U.S. Fire Administration Notification
The United States Fire Administration (USFA) has received notice of the following firefighter fatality:
Name: Ramon E. Hain
Years of Service: 6
Date of Incident: 11/24/1996
Time of Incident: 2020hrs
Date of Death: 11/14/2009
Fire Department: Saint Paul Fire Department
Address: 100 East Eleventh ST, Saint Paul, MN 55101
Fire Department Chief: Tim Butler
Incident Description: Firefighter Hain passed away as a result of heart failure reportedly caused by a rare disease he contracted through a documented exposure to hazardous substances (body fluids) while treating a patient.
Incident Location: Pending
Funeral Arrangements: 11/21/2009
Memorial Fund Contact and Address: Expressions of sympathy or condolences can be sent to Local 21 at 411 Main Street, Suite 316, Saint Paul, MN 55102-1031.
St. Paul Pioneer Press1997 EMS RUN EXPOSED FIREFIGHTER TO DISEASE-LOST HIS LIFE LAST WEEKEND-NOW DECLARED AN LODD
Saturday, November 21, 2009
As a St. Paul firefighter, Ramon "Ray" Hain came in contact with a patient's body fluids in 1997. According to an article in the Pioneer Press, Doctors think he contracted a rare disease that weakened his heart. Hain, of Roseville, got a heart transplant in 1998 but had to retire in 2000 from the job he loved. In recent months, the 50-year-old Hain's heart began failing. He died last Saturday.
Despite the years that have passed, the St. Paul Fire Department considers his death to be in the line of duty — its first such death in 20 years — and his name will be inscribed at the National Fallen Firefighters Memorial in Emmitsburg, Md.
Hain didn't know he would be honored, said his wife, Gail Hain. "I think that would really touch him," she said.
Firefighting is one of the most dangerous jobs in the United States, killing more than 100 each year, said St. Paul Fire Chief Tim Butler.
Hain, who was also an emergency medical technician, described in a 1998 Pioneer Press column what had happened about four months before he became sick in September 1997.
"I responded to a cardiac arrest call during which I knelt down over the person and came in contact with body fluids on the floor," he said. "I'd had a sore on my knee at the time, and a few days later I developed some kind of massive infection in the thigh of that same leg."
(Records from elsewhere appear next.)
Definition default_rlc_um_config (sn_size_ : Z) : rlc_config_t :=
  if sn_size_ =? 10 then
    mk_rlc_config (mk_um_config 5 size10bits size10bits 512 1024 1024 false) (tx_queue_length rlc_config_new)
  else if sn_size_ =? 5 then
    mk_rlc_config (mk_um_config 5 size5bits size5bits 16 32 32 false) (tx_queue_length rlc_config_new)
  else rlc_config_new.

(** ** State *)

(** [tx_sdu] is what remains of the SDU in transmission. *)
Record um_tx (Q : Type) := mk_um_tx {
  tx_cfg : rlc_um_config_t;
  tx_sdu_queue : Q;
  tx_sdu : option bytes;
  vt_us : Z
}.
Arguments mk_um_tx {Q}.
Arguments tx_cfg {Q}.
Arguments tx_sdu_queue {Q}.
Arguments tx_sdu {Q}.
Arguments vt_us {Q}.

Section Tx.
Context {Q : Type} `{SduQueue Q}.
Implicit Types tx : um_tx Q.

Definition set_queue tx (q : Q) : um_tx Q := mk_um_tx (tx_cfg tx) q (tx_sdu tx) (vt_us tx).

(** [rlc_um_lte_tx::configure]: refuses a modulus of zero, else gives the queue the
    configured length; [resized n] is the empty queue after [resize(n)]. *)
Definition um_tx_configure (cfg : rlc_config_t) (resized : Z -> Q) tx : bool * um_tx Q :=
  if tx_mod cfg =? 0 then (false, mk_um_tx cfg (tx_sdu_queue tx) (tx_sdu tx) (vt_us tx))
  else (true, mk_um_tx cfg (resized (tx_queue_length cfg)) (tx_sdu tx) (vt_us tx)).

(** [try_write_sdu]: [None] as argument is a null pointer; the result flag is
    [SRSRAN_SUCCESS]. *)
Definition um_try_write_sdu tx (sdu : option bytes) : option (bool * um_tx Q) :=
  match sdu with
  | None => Some (false, tx)
  | Some s => '(ok, q) ← sq_try_write (tx_sdu_queue tx) s; Some (ok, set_queue tx q)
  end.

Definition um_has_data tx : bool :=
  (match tx_sdu tx with Some _ => true | None => false end) || negb (sq_is_empty (tx_sdu_queue tx)).

(** [get_buffer_state]: the double-precision terms are truncated when they are
    added to the integer. *)
Definition um_get_buffer_state tx : Z :=
  let n0 := sq_size (tx_sdu_queue tx) in
  let b0 := sq_size_bytes (tx_sdu_queue tx) in
  let '(n1, b1) := match tx_sdu tx with
                   | Some s => (u32 (n0 + 1), u32 (b0 + zlen s))
                   | None => (n0, b0)
                   end in
  let b2 := if 1 <? n1 then u32 (b1 + (3 * (n1 - 1) + 1) / 2) else b1 in
  if 0 <? b2 then u32 (b2 + (if is_mrb (tx_cfg tx) then 2 else 3)) else b2.

(** [empty_queue]: reads until the queue is empty. *)
Fixpoint um_drain (fuel : nat) (q : Q) : option Q :=
  if sq_is_empty q then Some q
  else match fuel with
  | O => None
  | S fuel' => '(_, q') ← sq_read q; um_drain fuel' q'
  end.

Definition um_empty_queue tx : option (um_tx Q) :=
  q ← um_drain (Z.to_nat (sq_size (tx_sdu_queue tx))) (tx_sdu_queue tx);
  Some (mk_um_tx (tx_cfg tx) q None (vt_us tx)).

(** [stop]: empties the queue and resets the sequence number; [reestablish] calls
    it. *)
Definition um_tx_stop tx : option (um_tx Q) :=
  tx1 ← um_empty_queue tx;
  Some (mk_um_tx (tx_cfg tx1) (tx_sdu_queue tx1) (tx_sdu tx1) 0).

(** ** [build_data_pdu] *)

(** The local variables of [build_data_pdu]: the length indicators of the header,
    [last_li], [head_len], [pdu_space] and the PDU under construction. *)
Record build_state := mk_build {
  bs_li : list Z;
  bs_last_li : Z;
  bs_head_len : Z;
  bs_pdu_space : Z;
  bs_pdu : byte_buffer_t
}.

Definition build_header tx (fi_ : Z) (lis : list Z) : rlc_umd_pdu_header_t :=
  mk_umd_header fi_ (tx_sn_field_length (tx_cfg tx)) (vt_us tx) lis.

(** Copies up to [space] bytes of [sdu] at the end of the PDU: number of bytes,
    PDU and what remains of the SDU ([reset] when nothing does). *)
Definition move_segment (pdu : byte_buffer_t) (sdu : bytes) (space : Z)
  : option (Z * byte_buffer_t * option bytes) :=
  let to_move := if zlen sdu <=? space then zlen sdu else space in
  pdu' ← append_bytes pdu (ztake to_move sdu);
  let rest := zdrop to_move sdu in
  Some (to_move, pdu', if zlen rest =? 0 then None else Some rest).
Hain was born April 21, 1959, in Oak Park, Ill., and moved to Roseville with his family while in the sixth grade, his wife said. At 6 feet 6 inches tall, Hain played basketball at Augsburg College and completed his degree in business and philosophy at Metropolitan State University.
An "adrenaline junkie" who dreamed of being a firefighter, he joined the fire department in 1994, Gail Hain said.
"He was highly regarded as a first-rate firefighter — dependable, hard-working and dedicated ... a well-rounded, knowledgeable firefighter as well as a courteous, caring human being," Assistant Fire Chief Jim Smith said.
In 1997, two weeks after the Hains' youngest daughter was born, Hain started not feeling good. He went to the doctor and learned his heart was enlarged, Gail Hain said. He was diagnosed with idiopathic cardiomyopathy, a weakening of the heart muscle from unknown causes.
He was put on the transplant list right away and received a new heart Nov. 30, 1998.
Hain wanted to go back to firefighting, but doctors said the risk to his new heart was too great.
"It was very unsettling to see such a warm-hearted, passionate individual have to leave the department at such a young age," Smith said.
Hain was told he had a 10-year life expectancy and, with two young daughters, "we made the decision he would be the one to stay home," his wife said.
He volunteered at his daughters' school and was involved in their activities, Gail Hain said. He would joke about being a stay-at-home father, but he enjoyed it, she said.
He loved woodworking and set up a wood shop in the garage. Every Christmas, he made wooden ornaments or decorations. He also made wood inlay designs known as intarsia.
The last St. Paul firefighter to die in the line of duty was fire investigator Gary Skoglund, who was killed in a 1989 fire, the department said.
The Local 21 honor guard will serve at Ray Hain's memorial service today. Visitation is from 2:30 to 4 p.m. at St. Michael's Lutheran Church, 1660 W. County Road B, Roseville. The memorial service will follow at the same location.
Besides his wife, Hain is survived by daughters Rachel, 14, and Sara, 12; father Edward Hain, of Olathe, Kan.; sisters Sherry Duval, of Cottage Grove, and Karen Sitzmann, of Lenexa, Kan.; and brother Steve Hain, of Olathe, Kan.